El camino sin fondo de Rangletch lo condujo, por fin, a una caverna natural. Fuentes venenosas de limo caían en cascada sobre las paredes de piedra tumoral. Solo el ocasional destello de metal, el indicio de las tallas en la Lengua Oscura, confirmaba que aún se encontraba en la Aguja de la Plaga. De los charcos nublados resonaba un chapoteo gutural. Si Rangletch se concentraba, si aguzaba bien sus sentidos, podía distinguir el tenue crujido de la madera de ruedas hidráulicas invisibles.
—Bueno. Puedes obedecer órdenes —gorgoteó una voz desde las sombras—. Bien, bien. Rangletch se giró, con la armadura chirriando al apuntar con su tridente. De una de las paredes resbaladizas de la hondonada sobresalía un trono negro moteado. Estaba vacío, aunque el aire a su alrededor despedía un hedor húmedo y fecal que ni siquiera Rangletch podía soportar.
Pero la presencia de Gelgus Pust, el ascendido Príncipe de Sores, siempre era abrumadora. El Divino Abuelo, siempre hábil, lo había hecho así.
—Oh, baja el arma, muchacho. —Un zumbido ronco llenó el aire al resonar la voz glótica de Pust—. Baja el arma y hazme caso. Lentamente, Rangletch obedeció. Su aliento se llenó de vapor. Gelgus Pust era uno de los elegidos del Señor de las Moscas. Los deliciosos aromas a cadáver que emanaba provenían de las entrañas del caldero de hierro del Munificente. Estar en presencia del Príncipe Demonio debilitaba las rodillas y llenaba los oídos con una beatífica y monótona jerga.
Y aún así…
—Eres… informe, mi príncipe —dijo Rangletch, casi asombrado. El aire pareció espesarse a su alrededor; quizás lo mejor que Pust podía lograr. Por muy insistente que su presencia se cerniera sobre Rangletch, era solo eso: una presencia implícita, intangible. Cuando Rangletch parpadeó, creyó vislumbrar fugazmente la verdadera forma del demonio, y eso no fue mucho mejor. Cortes y heridas profundas se extendían por la gelatinosa figura de Pust. Cada una de las extremidades del Príncipe Demonio estaba ennegrecida, como quemada. Ácaros y garrapatas se arrastraban por su cuerpo y roían las laceraciones, formando costras sobre las heridas con sus excrementos.
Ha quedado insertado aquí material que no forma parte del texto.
(** ** When the callback stays inside the record *)

Lemma packet_len_of_cases (frame0 : byte) :
  (byte_val frame0 = 255 /\ packet_len_of frame0 = 0) \/
  (byte_val frame0 <= 254 /\ packet_len_of frame0 = byte_val frame0 + 1).
Proof.
  pose proof (byte_val_range frame0) as Hr. unfold packet_len_of, to_uint8.
  destruct (decide (byte_val frame0 = 255)) as [->|Hne]; [by left|].
  right. split; [lia|]. apply Z.mod_small. lia.
Qed.

Lemma receive_done_defined (frame : list byte) (frame0 : byte) (frame_rssi : Z)
    (stale : rx_packet_t) (s : firmware) (copied : list byte) :
  current_mode s = MODE_SNIFF ->
  frame !! 0%nat = Some frame0 ->
  memcpy (MAX_FRAME_SIZE + 1) (data stale) frame (packet_len_of frame0) = Some copied ->
  exists s', esp_ieee802154_receive_done frame frame_rssi (Some stale) s = Done tt s'.
Proof.
  intros Hm H0 Hcpy. unfold packet_len_of in Hcpy.
  unfold esp_ieee802154_receive_done. run_monad.
  destruct (decide (current_mode s ≠ MODE_SNIFF)); [done|].
  simpl. rewrite !lookup_insert_eq, H0. simpl. rewrite Hcpy. simpl.
  rewrite lookup_insert_eq. simpl.
  destruct (Z.of_nat (length (rx_queue s)) <? QUEUE_SIZE); simpl.
  - by eexists.
  - rewrite lookup_insert_eq. simpl. by eexists.
Qed.

Lemma receive_done_undefined (frame : list byte) (frame_rssi : Z)
    (stale : rx_packet_t) (s : firmware) :
  current_mode s = MODE_SNIFF ->
  match frame !! 0%nat with
  | None => True
  | Some frame0 =>
      memcpy (MAX_FRAME_SIZE + 1) (data stale) frame (packet_len_of frame0) = None
  end ->
  esp_ieee802154_receive_done frame frame_rssi (Some stale) s = Fault.
Proof.
  intros Hm H0.
  unfold esp_ieee802154_receive_done. run_monad.
  destruct (decide (current_mode s ≠ MODE_SNIFF)); [done|].
  simpl. rewrite !lookup_insert_eq.
  destruct (frame !! 0%nat) as [frame0|]; [|done].
  unfold packet_len_of in H0. simpl. by rewrite H0.
Qed.

(** X4.  In capture mode with a record allocated, the callback reads or
    writes outside an object exactly when the driver buffer is empty, or
    the leading byte is between 128 and 254 (more than the 128 bytes of
    [data] are copied), or the buffer is shorter than the length stored;
    a leading byte of 255 wraps to a stored length of 0.  In every other
    case it returns. *)
Theorem receive_done_fault_iff (frame : list byte) (frame_rssi : Z)
    (stale : rx_packet_t) (s : firmware) :
  current_mode s = MODE_SNIFF ->
  let outside :=
    match frame !! 0%nat with
    | None => True
    | Some frame0 =>
        128 <= byte_val frame0 <= 254 \/
        Z.of_nat (length frame) < packet_len_of frame0
    end in
  (esp_ieee802154_receive_done frame frame_rssi (Some stale) s = Fault <-> outside) /\
  (~ outside ->
     exists s', esp_ieee802154_receive_done frame frame_rssi (Some stale) s = Done tt s') /\
  (forall frame0, byte_val frame0 = 255 -> packet_len_of frame0 = 0).
Proof.
  intros Hm outside.
  assert (Hcases : outside \/
            exists frame0 copied,
              frame !! 0%nat = Some frame0 /\ ~ outside /\
              memcpy (MAX_FRAME_SIZE + 1) (data stale) frame (packet_len_of frame0)
                = Some copied).
  { subst outside. destruct (frame !! 0%nat) as [frame0|] eqn:H0; [|by left].
    unfold memcpy, MAX_FRAME_SIZE.
    destruct (packet_len_of_cases frame0) as [[Hb Hl]|[Hb Hl]]; rewrite Hl.
    - right. eexists frame0, _. split_and!; [done | lia | ].
      destruct (_ && _) eqn:Hc; [done|].
      apply andb_false_iff in Hc as [Hc|Hc]; apply Z.leb_gt in Hc; lia.
    - destruct (decide (128 <= byte_val frame0)); [left; lia|].
      destruct (decide (Z.of_nat (length frame) < byte_val frame0 + 1));
        [left; lia|].
      right. eexists frame0, _. split_and!; [done | lia | ].
      destruct (_ && _) eqn:Hc; [done|].
      apply andb_false_iff in Hc as [Hc|Hc]; apply Z.leb_gt in Hc; lia. }
  split_and!.
  - split.
    + intros Hf. destruct Hcases as [Ho|(frame0 & copied & H0 & _ & Hcpy)]; [done|].
      destruct (receive_done_defined frame frame0 frame_rssi stale s copied Hm H0 Hcpy)
        as [s' Hs].
      congruence.
    + intros Ho. apply receive_done_undefined; [done|].
      subst outside. destruct (frame !! 0%nat) as [frame0|]; [|done].
      unfold memcpy, MAX_FRAME_SIZE.
      destruct (packet_len_of_cases frame0) as [[Hb Hl]|[Hb Hl]]; rewrite Hl in *.
      * lia.
      * destruct (_ && _) eqn:Hc; [|done].
        apply andb_true_iff in Hc as [Hc1 Hc2].
        apply Z.leb_le in Hc1, Hc2. lia.
  - intros Hno. destruct Hcases as [Ho|(frame0 & copied & H0 & _ & Hcpy)]; [done|].
    by eapply receive_done_defined.
  - intros frame0 Hb. destruct (packet_len_of_cases frame0) as [[_ Hl]|[Hle _]]; [done|lia].
Qed.

Lemma receive_done_fault_iff_witness :
  (esp_ieee802154_receive_done long_frame (-40) (Some zero_block) sniff_state = Fault <->
     match long_frame !! 0%nat with
     | None => True
     | Some frame0 =>
         128 <= byte_val frame0 <= 254 \/
         Z.of_nat (length long_frame) < packet_len_of frame0
     end) /\
  (~ match long_frame !! 0%nat with
     | None => True
     | Some frame0 =>
         128 <= byte_val frame0 <= 254 \/
         Z.of_nat (length long_frame) < packet_len_of frame0
     end ->
     exists s',
       esp_ieee802154_receive_done long_frame (-40) (Some zero_block) sniff_state
         = Done tt s') /\
  (forall frame0, byte_val frame0 = 255 -> packet_len_of frame0 = 0).
Proof.
  apply (receive_done_fault_iff long_frame (-40) zero_block sniff_state).
  reflexivity.
Defined.

(** ** From a frame to its line *)

Lemma uart_send_packet_held (tick : Z) (s : firmware) (p : nat) (packet : rx_packet_t) :
  relay_packet s = Some p ->
  heap s !! p = Some packet ->
  wf_packet packet ->
  Z.of_nat (length (output_buffer s)) = OUTPUT_BUFFER_SIZE ->
  exists buf',
    Z.of_nat (length buf') = OUTPUT_BUFFER_SIZE /\
    uart_send_packet tick s
      = Done tt
          (set_relay_packet None
             (set_heap (delete p (heap s))
                (set_uart_tx
                   (uart_tx s ++ [relay_line (to_uint32 tick mod 1000000) packet])
                   (set_output_buffer buf' s)))).
Proof.
  intros Hheld Hp Hwf Hbuf.
  destruct (render_wf (output_buffer s) tick packet Hbuf Hwf) as (buf' & Hr & Hbuf').
  exists buf'. split; [done|].
  unfold uart_send_packet. run_monad.
  rewrite Hheld, Hp, Hr. simpl. by rewrite Hp.
Qed.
—¡Hurghh…! —La presencia incorpórea de Pust retumbó con desagrado. Parecía rodear Rangletch, una procesión constante y pesada de pasos húmedos y chapoteantes. Una espesa bilis se filtraba de la roca dondequiera que resonaban esos sonidos. Cosas innombrables se retorcían en el líquido.
¿Este pinchazo? ¡Bah! ¡Bah!… pero, sí —rió el Príncipe Demonio entre dientes. O quizás se enfureció. Era imposible saberlo—. La Abadía de Jade iba a ser mía, Rangletch. ¡Mía! Habría profanado sus protecciones, bebido hasta saciarse del Manantial Eterno, la habría consagrado a nuestro señor. En cambio… en cambio, fui frustrado. ¡Frustrado por una panda de malhechores y apóstatas!
—Buscarán castigarme por esto. Los cortesanos de nuestro señor —balbuceó Pust. Rangletch no creía que el demonio se dirigiera a él. El aire se quedó quieto como una respiración contenida antes de continuar—. Intentarán llamarme al Jardín. Aún tengo asuntos pendientes en este plano mortal. El Padre de la Lluvia, mi patrón, tiene… expectativas.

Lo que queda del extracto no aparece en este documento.